Black & Decker Manufacturing, a large Maryland-based tool maker, yesterday reported decreased earnings for its fiscal year ended Sept. 28 of $90.1 million ($2.14 a share) compared with $94.4 million ($2.25 a share). Revenues were $1.4 billion compared with $1.2 billion for the previous year.
Fourth-quarter net income was $19.6 million (46 cents), down from $29.6 million (70 cents). Revenues for the Towson firm were $325 million, up from $314 million.
President Francis P. Lucier said "we expect our sales growth to progressively improve during 1981 compared with the 7 percent increase in 1980's fourth quarter. This is based upon an expected improvement in economic conditions in the United States and takes into account a continuation of economic pressures in Europe.
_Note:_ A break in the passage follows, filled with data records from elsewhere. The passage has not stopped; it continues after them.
(* ===== verification/PolicyDocument.v ===== *)
(** The published [policy_result] document (src/core/policy/document.py). *)

From S2P Require Import Prelude PyVal Digest PolicyTypes PolicyEngine PolicyLoader.

Local Open Scope Z_scope.

Definition SCHEMA_VERSION : string := "1.0.0".

Inductive document_error := NotThisPolicy | NoSuchRule (rule_id : string).

Fixpoint _paths (c : Condition) (into : gset string) : gset string :=
  match c with
  | Compare path _ _ _ => {[path]} ∪ into
  | Not item => _paths item into
  | AllOf items | AnyOf items => foldl (λ acc item, _paths item acc) into items
  end.

Definition _scalar (v : pyval) : pyval :=
  match v with
  | VNone | VStr _ | VBool _ | VInt _ | VFloat _ => v
  | _ => VNone
  end.

(** [rule_paths]: a later rule with the same id overwrites an earlier one. *)
Definition rule_paths (rs : list Rule) : list (string * list string) :=
  foldl (λ d rule, dict_set (rule_id rule) (sorted_strings (_paths (when rule) ∅)) d) [] rs.

(** [result.inputs.get(path)] *)
Definition input_of (inputs : list (string * pyval)) (path : string) : pyval :=
  default VNone (assoc path inputs).

Definition reason_document (rps : list (string * list string)) (inputs : list (string * pyval))
    (r : PolicyReason) : result document_error pyval :=
  paths ← of_option (NoSuchRule (pr_rule_id r)) (assoc (pr_rule_id r) rps);
  Ok (VMap [("rule_id", VStr (pr_rule_id r));
            ("tier", VStr (Tier_value (pr_tier r)));
            ("reason", VStr (pr_reason r));
            ("score", VInt (pr_score r));
            ("inputs", VMap ((λ path, (path, _scalar (input_of inputs path))) <$> paths))]).

Definition policy_result_document (policy : Policy) (res : PolicyResult)
    : result document_error pyval :=
  _ ← raise_if (negb (String.eqb (policy_id policy) (res_policy_id res) &&
                      String.eqb (version policy) (res_policy_version res) &&
                      String.eqb (content_hash policy) (res_policy_hash res))) NotThisPolicy;
  reasons ← map_res (λ _ r, reason_document (rule_paths (rules policy)) (res_inputs res) r) 0
                    (res_reasons res);
  Ok (VMap [("schema_version", VStr SCHEMA_VERSION);
            ("policy", VMap [("policy_id", VStr (res_policy_id res));
                             ("version", VStr (res_policy_version res));
                             ("example", VBool (bool_decide (res_policy_status res = EXAMPLE)));
                             ("reviewed_by", opt_str (res_reviewed_by res))]);
            ("inputs_digest", VStr (res_inputs_hash res));
            ("score", VInt (res_score res));
            ("tier", VStr (Tier_value (res_tier res)));
            ("reasons", VList reasons)]).

(** * Lemmas *)

Lemma paths_collect c s : _paths c s = _collect_paths c s.
Proof.
  revert s. induction c as [q segs op opd|items IH|items IH|c IH] using Condition_induction; intros s; cbn; auto.
  all: revert s; induction IH as [|c items Hc _ IHl]; intros s; cbn; [done|]; by rewrite Hc, IHl.
Qed.

Lemma elem_of_paths p c : p ∈ sorted_strings (_paths c ∅) ↔ leaf_path p c.
Proof. rewrite elem_of_sorted_strings, paths_collect, elem_of_collect_paths. set_solver. Qed.

Lemma rule_paths_lookup rs rule :
  NoDup (rule_id <$> rs) → rule ∈ rs →
  assoc (rule_id rule) (rule_paths rs) = Some (sorted_strings (_paths (when rule) ∅)).
Proof.
  intros Hnd Hin. unfold rule_paths.
  rewrite (dict_build rule_id (λ r, sorted_strings (_paths (when r) ∅))) by done. cbn.
  apply assoc_NoDup.
  - by rewrite <- list_fmap_compose.
  - apply list_elem_of_fmap. by exists rule.
Qed.

Lemma assoc_snapshots evidence paths p :
  p ∈ paths → assoc p (snapshots evidence paths) = Some (_snapshot (reads evidence p)).
Proof.
  induction paths as [|q paths IH]; [by intros ?%elem_of_nil|]. intros [->|Hp]%elem_of_cons; cbn.
  - by rewrite String.eqb_refl.
  - destruct (String.eqb_spec p q) as [->|]; [done|auto].
Qed.

(** The evidence a document shows for a rule: its paths with the values read. *)
Definition shown_inputs (evidence : pyval) (rule : Rule) : list (string * pyval) :=
  (λ p, (p, _scalar (_snapshot (reads evidence p)))) <$> sorted_strings (_paths (when rule) ∅).

Lemma reason_document_ok `{FloatRepr} policy evidence res rule r :
  policy_ok policy → evaluated policy evidence res →
  rule ∈ rules policy → rule_id rule = pr_rule_id r →
  reason_document (rule_paths (rules policy)) (res_inputs res) r =
  Ok (VMap [("rule_id", VStr (pr_rule_id r)); ("tier", VStr (Tier_value (pr_tier r)));
            ("reason", VStr (pr_reason r)); ("score", VInt (pr_score r));
            ("inputs", VMap (shown_inputs evidence rule))]).
Proof.
  intros Hok Hev Hin Hid. unfold reason_document. rewrite <- Hid.
  rewrite (rule_paths_lookup _ _ (ok_ids _ Hok) Hin). cbn.
  assert (Heq : (λ path, (path, _scalar (input_of (res_inputs res) path))) <$>
                  sorted_strings (_paths (when rule) ∅) = shown_inputs evidence rule); [|by rewrite Heq].
  apply list_fmap_ext. intros i p Hp. unfold input_of.
  rewrite (ev_inputs _ _ _ Hev), assoc_snapshots; [done|]. apply (ok_paths _ Hok).
  exists rule. split; [done|]. apply elem_of_paths. by apply list_elem_of_lookup_2 in Hp.
Qed.

(** * Properties *)

(** The document of one reason. *)
Definition reason_shows (evidence : pyval) (rule : Rule) (r : PolicyReason) (doc : pyval) : Prop :=
  doc = VMap [("rule_id", VStr (pr_rule_id r)); ("tier", VStr (Tier_value (pr_tier r)));
              ("reason", VStr (pr_reason r)); ("score", VInt (pr_score r));
              ("inputs", VMap (shown_inputs evidence rule))].

(** The result of evaluating a policy always renders as a document, which
    lists the reasons in order and shows, for each fired rule, every path its
    condition reads (and no other) with the scalar read there, [null] for a
    missing or non-scalar value. *)
Theorem evaluated_result_renders `{FloatRepr} policy evidence res :
  policy_ok policy → evaluate policy evidence = Ok res →
  ∃ docs, policy_result_document policy res =
      Ok (VMap [("schema_version", VStr SCHEMA_VERSION);
                ("policy", VMap [("policy_id", VStr (policy_id policy));
                                 ("version", VStr (version policy));
                                 ("example", VBool (bool_decide (status policy = EXAMPLE)));
                                 ("reviewed_by", opt_str (reviewed_by policy))]);
                ("inputs_digest", VStr (res_inputs_hash res)); ("score", VInt (res_score res));
                ("tier", VStr (Tier_value (res_tier res))); ("reasons", VList docs)]) ∧
    Forall2 (λ r doc, ∃ rule, rule ∈ rules policy ∧ rule_id rule = pr_rule_id r ∧
               reason_shows evidence rule r doc ∧
               ∀ p, p ∈ (shown_inputs evidence rule).*1 ↔ leaf_path p (when rule))
            (res_reasons res) docs.
Proof.
  intros Hok He. pose proof (evaluated_of _ _ _ Hok He) as Hev.
  pose proof (ev_identity _ _ _ Hev) as Hid. simplify_eq.
  assert (Hrule : ∀ r, r ∈ res_reasons res → ∃ rule, rule ∈ rules policy ∧ rule_id rule = pr_rule_id r).
  { intros r (rule & Hin & _ & ur & -> & _)%(reasons_spec _ _ _ _ Hok Hev). by exists rule. }
  assert (Hdocs : ∀ l, l ⊆ res_reasons res → ∀ i, ∃ docs,
    map_res (λ _ r, reason_document (rule_paths (rules policy)) (res_inputs res) r) i l = Ok docs ∧
    Forall2 (λ r doc, ∃ rule, rule ∈ rules policy ∧ rule_id rule = pr_rule_id r ∧
               reason_shows evidence rule r doc ∧
               ∀ p, p ∈ (shown_inputs evidence rule).*1 ↔ leaf_path p (when rule)) l docs).
  { induction l as [|r l IH]; intros Hl i; cbn; [by exists []|].
    destruct (Hrule r) as (rule & Hin & Hr); [set_solver|].
    destruct (IH ltac:(set_solver) (S i)) as (docs & Hd & Hf).
    rewrite (reason_document_ok policy evidence res rule r Hok Hev Hin Hr). cbn. rewrite Hd. cbn.
    eexists. split; [done|]. constructor; [|done]. exists rule. repeat (split; [done|]).
    intros p. unfold shown_inputs. rewrite <- list_fmap_compose. cbn. rewrite list_fmap_id.
    apply elem_of_paths. }
  destruct (Hdocs (res_reasons res) ltac:(done) 0%nat) as (docs & Hd & Hf).
  exists docs. split; [|done]. unfold policy_result_document. rewrite Hd.
  repeat match goal with H : _ = _ policy |- _ => rewrite ?H; clear H end.
  rewrite !String.eqb_refl. done.
Qed.

Lemma evaluated_result_renders_witness :
  ∃ res, evaluate (H := EngineExample.repr0) EngineExample.policy EngineExample.partial = Ok res ∧
  ∃ doc, policy_result_document EngineExample.policy res = Ok doc.
Proof.
  eexists. split; [vm_compute; reflexivity|].
  edestruct (evaluated_result_renders (H := EngineExample.repr0) EngineExample.policy EngineExample.partial)
    as (docs & Hd & _); [apply EngineExample.policy_is_ok|vm_compute; reflexivity|].
  eexists. exact Hd.
Defined.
Best Products Co. of Ashland, Va., yesterday reported decreased first-quarter earnings blamed in part on the high costs of opening eight new showrooms during that period.Net income was $2.4 million (25 cents a share) compared with $4.1 million (46 cents). Revenues for the quarter ended Oct. 4 were $187 million, up from $154 million.
Andrew M. Lewis, the firm's president, said the earnings decline was caused by "the higher start-up in operating expenses of our eight first-quarter showroom opening compared with no openings in last year's first quarter."
Washington Corp. of Chevy Chase (formerly Capital Mortgage Investments) reported third-quarter earnings of $222,442 (10 cents a share) after an extraordinary gain of $215,748 and a reduction of $189,000. During the third quarter last year the company had a net loss of $28,795.
Nine-month earnings were $1 million (46 cents) compared with $222,449 (10 cents) a year earlier. Revenues were $1.3 million compared with $2.5 million last year.